Work item: Starting at the first line of the data below, repeat each line word for word up to and including the line with "left to right;".

Data for the task:
##########

(** four digits: the group and the rest *)
Definition eat_digits4 (s : string) : option (string * string) :=
  match s with
  | String a (String b (String c (String d r))) =>
      if Str.is_digit a && Str.is_digit b && Str.is_digit c && Str.is_digit d
      then Some (String a (String b (String c (String d EmptyString))), r)
      else None
  | _ => None
  end.

(** the first alternative that matches *)
Fixpoint eat_words (alts : list string) (s : string) : option string :=
  match alts with
  | [] => None
  | w :: rest =>
      match eat_lit w s with
      | Some r => Some r
      | None => eat_words rest s
      end
  end.

(** [match_at p group s]: the pattern at the start of [s]; the result is
    the group and what is left of [s]. *)
Fixpoint match_at (p : list atom) (group : string) (s : string)
    : option (string * string) :=
  match p with
  | [] => Some (group, s)
  | a :: p' =>
      match a with
      | Lit l =>
          match eat_lit l s with
          | Some r => match_at p' group r
          | None => None
          end
      | Spaces1 =>
          match eat_class1 Str.is_space s with
          | Some r => match_at p' group r
          | None => None
          end
      | Seps1 =>
          match eat_class1 is_sep s with
          | Some r => match_at p' group r
          | None => None
          end
      | Seps0 => match_at p' group (eat_class is_sep s)
      | Digits4 =>
          match eat_digits4 s with
          | Some (g, r) => match_at p' g r
          | None => None
          end
      | Words alts =>
          match eat_words alts s with
          | Some r => match_at p' group r
          | None => None
          end
      end
  end.

(** [re.findall(p, s, re.IGNORECASE)]: the groups of the matches, from
    left to right; the scan goes on behind each match. *)
Fixpoint findall_from (p : list atom) (skip : nat) (s : string) : list string :=
  match s with
  | EmptyString => []
  | String _ r =>
      match skip with
      | S k => findall_from p k r
      | O =>
          match match_at p EmptyString s with
          | Some (g, rest) =>
              g :: findall_from p (String.length s - String.length rest - 1) r
          | None => findall_from p 0 r
          end
      end
  end.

##########

Task answer:
(** four digits: the group and the rest *)
Definition eat_digits4 (s : string) : option (string * string) :=
  match s with
  | String a (String b (String c (String d r))) =>
      if Str.is_digit a && Str.is_digit b && Str.is_digit c && Str.is_digit d
      then Some (String a (String b (String c (String d EmptyString))), r)
      else None
  | _ => None
  end.

(** the first alternative that matches *)
Fixpoint eat_words (alts : list string) (s : string) : option string :=
  match alts with
  | [] => None
  | w :: rest =>
      match eat_lit w s with
      | Some r => Some r
      | None => eat_words rest s
      end
  end.

(** [match_at p group s]: the pattern at the start of [s]; the result is
    the group and what is left of [s]. *)
Fixpoint match_at (p : list atom) (group : string) (s : string)
    : option (string * string) :=
  match p with
  | [] => Some (group, s)
  | a :: p' =>
      match a with
      | Lit l =>
          match eat_lit l s with
          | Some r => match_at p' group r
          | None => None
          end
      | Spaces1 =>
          match eat_class1 Str.is_space s with
          | Some r => match_at p' group r
          | None => None
          end
      | Seps1 =>
          match eat_class1 is_sep s with
          | Some r => match_at p' group r
          | None => None
          end
      | Seps0 => match_at p' group (eat_class is_sep s)
      | Digits4 =>
          match eat_digits4 s with
          | Some (g, r) => match_at p' g r
          | None => None
          end
      | Words alts =>
          match eat_words alts s with
          | Some r => match_at p' group r
          | None => None
          end
      end
  end.

(** [re.findall(p, s, re.IGNORECASE)]: the groups of the matches, from
    left to right; the scan goes on behind each match. *)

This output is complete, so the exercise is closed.